Chapter 6. Building Classes for Event-Based Backtesting

The actual tragedies of life bear no relation to one’s preconceived ideas. In the event, one is always bewildered by their simplicity, their grandeur of design, and by that element of the bizarre which seems inherent in them.

Jean Cocteau

On the one hand, vectorized backtesting with NumPy and pandas is generally convenient and efficient to implement due to the concise code, and it is fast to execute due to these packages being optimized for such operations. However, the approach cannot cope with all types of trading strategies nor with all phenomena that the trading reality presents an algorithmic trader with.

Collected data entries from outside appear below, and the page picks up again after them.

(** While a guard holds the permit, nothing else reaches the cell. *)
Lemma undisturbed l m o m' g d :
  mem_ok m → guards m !! g = Some d → holding d = true → enabled l m = true → takes l = false → about l ≠ Some g →
  returns (exec l) m o m' → guards m' !! g = Some d ∧ cell m' = cell m.
Proof.
  intros Hm Hg Hd He Ht Ha Hr. pose proof (wp_returns_elim _ _ _ _ _ (mutex_exec_ok l m Hm He ltac:(by rewrite Ht)) Hr) as [Hm' _].
  assert (∀ h, sole_owner h m = true → False) as Hsole.
  { intros h Hh. destruct (sole_owner_ok m h Hm Hh) as [E _]. by rewrite E, lookup_empty in Hg. }
  assert (∀ j, held j m = true → Some j ≠ Some g → False) as Hother.
  { intros j Hj Hne. destruct (held_ok m j Hm Hj) as (e & _ & _ & Hj' & He' & _). apply Hne, (f_equal Some). exact (holding_unique m j g e d Hm Hj' Hg He' Hd). }
  assert (guards m' !! g = Some d ∧ (cell m' = cell m ∨ cell m' = None)) as [Hg' [Hc|Hc]]; [|done|].
  2:{ destruct (guard_alive _ _ _ Hm' Hg') as [v Hv]. congruence. }
  unfold returns, exec, try_lock, try_lock_owned, arc_drop, sub_int, expect, put_guard, put, modify, mbind, M_bind, mret, M_ret, get, panic in Hr. simpl in Hr, Ha.
  destruct l as [h h'|h|j h|j h []|j h|j h []|j|j w|j f|j f|j|j|j|h w|h]; simpl in He; try done;
    try (exfalso; exact (Hsole h He)); try (exfalso; exact (Hother j He Ha)); try (apply andb_true_iff in He as [He _]; exfalso; exact (Hother j He Ha)); simpl in Hr, Ha.
  - injection Hr as <- <-. simpl. by auto.
  - destruct (checked_sub _ _); [|done]. injection Hr as <- <-. simpl. split; [done|]. case_bool_decide; by auto.
  - injection Hr as <- <-. by auto.
  - destruct (checked_sub _ _); [|done]. injection Hr as <- <-. simpl. split; [done|]. case_bool_decide; by auto.
  - destruct (checked_sub _ _); [|done]. injection Hr as <- <-. simpl. split; [rewrite lookup_delete_ne; [done|congruence]|]. case_bool_decide; by auto.
Qed.

Section properties.
Context {P : Type} `{!PermitPool P}.
Implicit Types (x y : Sys P) (l : Label) (p : P).

Record sys_ok x : Prop := {
  so_pool : pp_ok (pool x);
  so_permit : pp_free (pool x) + map_sum holds (guards (mem x)) <= 1;
  so_mem : mem_ok (mem x);
}.

Lemma takes_op l m o m' : takes l = true → returns (exec l) m o m' → pool_op o = Take.
Proof. intros Hl. by destruct l as [| |?|? ? []|?|? ? []| | | | | | | | |]; try done; intros [= <- _]. Qed.

(** A permit can be taken only while no guard holds it. *)
Lemma take_exclusive x p' : sys_ok x → pp_take 1 (pool x) p' → map_sum holds (guards (mem x)) = 0.
Proof.
  intros [Hp Hf _] Ht. destruct (pp_take_spec _ _ _ Hp Ht) as [Hp' E]. pose proof (pp_nonneg _ Hp'). pose proof (map_sum_nonneg holds _ (holds_nonneg (guards (mem x)))). lia.
Qed.

Lemma call_ok_sys x l o m' p' :
  sys_ok x → enabled l (mem x) = true → returns (exec l) (mem x) o m' → pool_move (pool_op o) (pool x) p' →
  sys_ok (mkSys p' m') ∧ map_sum holds (guards m') = map_sum holds (guards (mem x)) + gain l o.
Proof.
  intros Hx He Hr Hp. pose proof Hx as [H1 H2 H3].
  destruct (wp_returns_elim _ _ _ _ _ (mutex_exec_ok l (mem x) H3 He ltac:(intros Ht; rewrite (takes_op _ _ _ _ Ht Hr) in Hp; by eapply take_exclusive)) Hr) as [Hm Hg].
  split; [|done]. unfold gain in Hg. destruct (pool_op o); simpl in Hp.
  - subst p'. split; simpl; [done| |done]. destruct (forgets l); lia.
  - destruct (pp_take_spec _ _ _ H1 Hp). split; simpl; [done|lia|done].
  - destruct (pp_give_spec _ _ _ H1 Hp). split; simpl; [done|lia|done].
Qed.

Lemma steps_ok x tr y : sys_ok x → steps x tr y → sys_ok y.
Proof.
  intros Hx. induction 1 as [|tr y l o m' p' _ IH He Hr Hp|tr y p' _ IH Hp]; [done|by eapply call_ok_sys|].
  destruct IH as [H1 H2 H3]. destruct (pp_internal_spec _ _ H1 Hp). split; simpl; [done|lia|done].
Qed.

Lemma new_ok p v : pp_ok p → pp_free p = 1 → sys_ok (mkSys p (new v)).
Proof.
  intros Hp Hf. split; simpl; [done|rewrite map_sum_empty; lia|]. split; simpl; [by eexists| |intros ? ? ?; by rewrite lookup_empty|intros ? ? ?; by rewrite lookup_empty|by rewrite map_sum_empty].
  by vm_compute.
Qed.

(** C33: memory safety of the mutex: whatever safe calls have been made, through any mixture of guards,
    mapped guards, callbacks that unwind, forgotten guards and dropped handles, the next call that is
    allowed neither reads a freed mutex nor follows a pointer that leads nowhere. *)
Theorem mutex_memory_safe p v tr x l :
  pp_ok p → pp_free p = 1 → steps (mkSys p (new v)) tr x → enabled l (mem x) = true →
  (takes l = true → ∃ p', pp_take 1 (pool x) p') → ∃ o m', returns (exec l) (mem x) o m'.
Proof.
  intros Hp Hf Hs He Ht. pose proof (steps_ok _ _ _ (new_ok p v Hp Hf) Hs) as Hx.
  assert (wp (exec l) (mem x) (effect l (mem x))) as H.
  { apply mutex_exec_ok; [apply Hx|done|]. intros Hl. destruct (Ht Hl) as [p' Hp']. by eapply take_exclusive. }
  apply wp_returns in H as (o & m' & Hr & _). by exists o, m'.
Qed.

(** The permit changes hands and is never duplicated or lost: the permits taken are those given
    back, those of forgotten guards and that of the live guard, of which there is at most one, and none
    while a permit is free; mapping a guard, failing to map it or unwinding out of a callback included. *)
Theorem mutex_permit_ledger p v tr x :
  pp_ok p → pp_free p = 1 → steps (mkSys p (new v)) tr x →
  foldr (λ e n, gain e.1 e.2 + n) 0 tr = map_sum holds (guards (mem x)) ∧
  0 <= map_sum holds (guards (mem x)) ∧ pp_free (pool x) + map_sum holds (guards (mem x)) <= 1.
Proof.
  intros Hp Hf Hs. split_and!; [|apply map_sum_nonneg, holds_nonneg|apply (steps_ok _ _ _ (new_ok p v Hp Hf) Hs)].
  induction Hs as [|tr y l o m' p' Hs IH He Hr Hm|tr y p' Hs IH Hi]; [done| |done].
  destruct (call_ok_sys _ _ _ _ _ (steps_ok _ _ _ (new_ok p v Hp Hf) Hs) He Hr Hm) as [_ E]. simpl. rewrite E, <-IH, foldr_app. simpl.
  clear. induction tr as [|e tr IH]; simpl; lia.
Qed.

(** C26: what is written through a guard is read back through it, whatever the other tasks do in between:
    also when the guard is mapped and points into the value. *)
Theorem mutex_read_back p v tr x g w o m' tr' y :
  pp_ok p → pp_free p = 1 → steps (mkSys p (new v)) tr x → enabled (Write g w) (mem x) = true → returns (exec (Write g w)) (mem x) o m' →
  steps (mkSys (pool x) m') tr' y → Forall (λ e, about e.1 ≠ Some g) tr' →
  returns (exec (Read g)) (mem y) (mkObs Keep (Some w) false) (mem y).
Proof.
  intros Hp Hf Hs He Hr Hs' Hall. pose proof (steps_ok _ _ _ (new_ok p v Hp Hf) Hs) as Hx. simpl in He.
  destruct (held_ok _ _ (so_mem _ Hx) He) as (d & c & t & Hg & Hd & Hc & Ht).
  assert (m' = set_cell (Some (write_at (pointer d) w c)) (mem x) ∧ o = quiet) as [-> ->].
  { unfold returns, exec, deref_mut, mbind, M_bind, mret, M_ret, get, put, expect in Hr. rewrite Hg in Hr. simpl in Hr. rewrite Hc in Hr. simpl in Hr. rewrite Ht in Hr. by injection Hr as <- <-. }
  destruct (call_ok_sys x (Write g w) quiet _ (pool x) Hx He Hr eq_refl) as [Hx' _].
  assert (guards (mem y) !! g = Some d ∧ cell (mem y) = Some (write_at (pointer d) w c)) as [Hgy Hcy].
  { revert Hall. induction Hs' as [|tr' y l o1 m1 p1 Hs' IH He1 Hr1 Hm1|tr' y p1 Hs' IH Hi]; intros Hall; [done| |by apply IH].
    apply Forall_app in Hall as [Hall [Ha _]%Forall_cons]. destruct (IH Hall) as [Hg1 Hc1]. pose proof (steps_ok _ _ _ Hx' Hs') as Hy.
    assert (takes l = false) as Htk.
    { destruct (takes l) eqn:E; [exfalso|done]. rewrite (takes_op _ _ _ _ E Hr1) in Hm1. pose proof (take_exclusive _ _ Hy Hm1) as H0.
      pose proof (map_sum_elem holds _ _ _ (holds_nonneg _) Hg1) as H1. unfold holds in H1 at 1. rewrite Hd in H1. lia. }
    destruct (undisturbed l _ _ _ g d (so_mem _ Hy) Hg1 Hd He1 Htk Ha Hr1) as [Hgz Hcz]. split; [exact Hgz|]. simpl. congruence. }
  unfold returns, exec, deref, mbind, M_bind, mret, M_ret, get, expect. rewrite Hgy. simpl. rewrite Hcy. simpl. by rewrite read_write_at.
Qed.
End properties.

(** A pair behind a mutex: an owned guard is mapped to its second field and written through. *)
Definition second_field : MapFn := λ v, (v, Some [1%nat]).
Definition pair_cell : Val := Node [Leaf 1; Leaf 2].
Definition mapped_mem : Mem := mkMem (Some pair_cell) 2 {[1%nat]} {[5%nat := OwnedMappedMutexGuard [1%nat]]}.
Definition mapped_trace : list (Label * Obs) :=
  [(CloneHandle 0 1, quiet); (LockOwned 5 0, mkObs Take None false); (Map 5 second_field, quiet)].

Lemma mapped_steps : steps (P := Z) (mkSys 1 (new pair_cell)) mapped_trace (mkSys 0 mapped_mem).
Proof.
  refine (steps_call _ [_; _] (mkSys 0 (mkMem (Some pair_cell) 2 {[1%nat]} {[5%nat := OwnedMutexGuard]})) (Map 5 second_field) quiet _ 0 _ eq_refl eq_refl eq_refl).
  refine (steps_call _ [_] (mkSys 1 (mkMem (Some pair_cell) 2 {[1%nat; 0%nat]} ∅)) (LockOwned 5 0) _ _ 0 _ eq_refl eq_refl _); [|change (counter_take 1 1 0); unfold counter_take; lia].
  exact (steps_call _ [] (mkSys 1 (new pair_cell)) (CloneHandle 0 1) _ _ 1 (steps_nil _) eq_refl eq_refl eq_refl).
Qed.

Lemma mutex_memory_safe_witness : ∃ o m', returns (exec (FilterMap 5 (λ v, (v, Some None)))) mapped_mem o m'.
Proof.
  eapply (mutex_memory_safe (P := Z) 1 pair_cell mapped_trace (mkSys 0 mapped_mem) (FilterMap 5 (λ v, (v, Some None))));
    [exact Z.le_0_1|done|apply mapped_steps|vm_compute; reflexivity|done].
Defined.

Lemma mutex_permit_ledger_witness :
  foldr (λ e n, gain e.1 e.2 + n) 0 mapped_trace = 1 ∧ 0 <= map_sum holds (guards mapped_mem) ∧ 0 + map_sum holds (guards mapped_mem) <= 1.
Proof.
  exact (mutex_permit_ledger (P := Z) 1 pair_cell mapped_trace (mkSys 0 mapped_mem) (Z.le_0_1 : pp_ok 1) eq_refl mapped_steps).
Defined.

Lemma mutex_read_back_witness :
  ∃ m' m'', returns (exec (Write 5 (Leaf 9))) mapped_mem quiet m' ∧ returns (exec (TryLock 6 1 false)) m' quiet m'' ∧
    returns (exec (Read 5)) m'' (mkObs Keep (Some (Leaf 9)) false) m''.
Proof.
  eexists _, _. split; [vm_compute; reflexivity|]. split; [vm_compute; reflexivity|].
  refine (mutex_read_back (P := Z) 1 pair_cell mapped_trace (mkSys 0 mapped_mem) 5 (Leaf 9) quiet _ [(TryLock 6 1 false, quiet)] (mkSys 0 _)
    _ eq_refl mapped_steps eq_refl _ _ _); [exact Z.le_0_1|vm_compute; reflexivity| |by repeat constructor].
  refine (steps_call _ [] (mkSys 0 _) (TryLock 6 1 false) quiet _ 0 (steps_nil _) _ _ eq_refl); vm_compute; reflexivity.
Defined.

When it comes to vectorized backtesting, potential shortcomings of the approach are the following:

Look-ahead bias

Vectorized backtesting is based on the complete data set available and does not take into account that new data arrives incrementally.

Simplification

For example, fixed transaction costs cannot be modeled by vectorization, which is mainly based on relative returns. Also, fixed amounts per trade or the non-divisibility of single financial instruments (for example, a share of a stock) cannot be modeled properly.

Non-recursiveness

Algorithms, embodying trading strategies, might take recurse to state variables over time, like profit and loss up to a certain point in time or similar path-dependent statistics. Vectorization cannot cope with such features.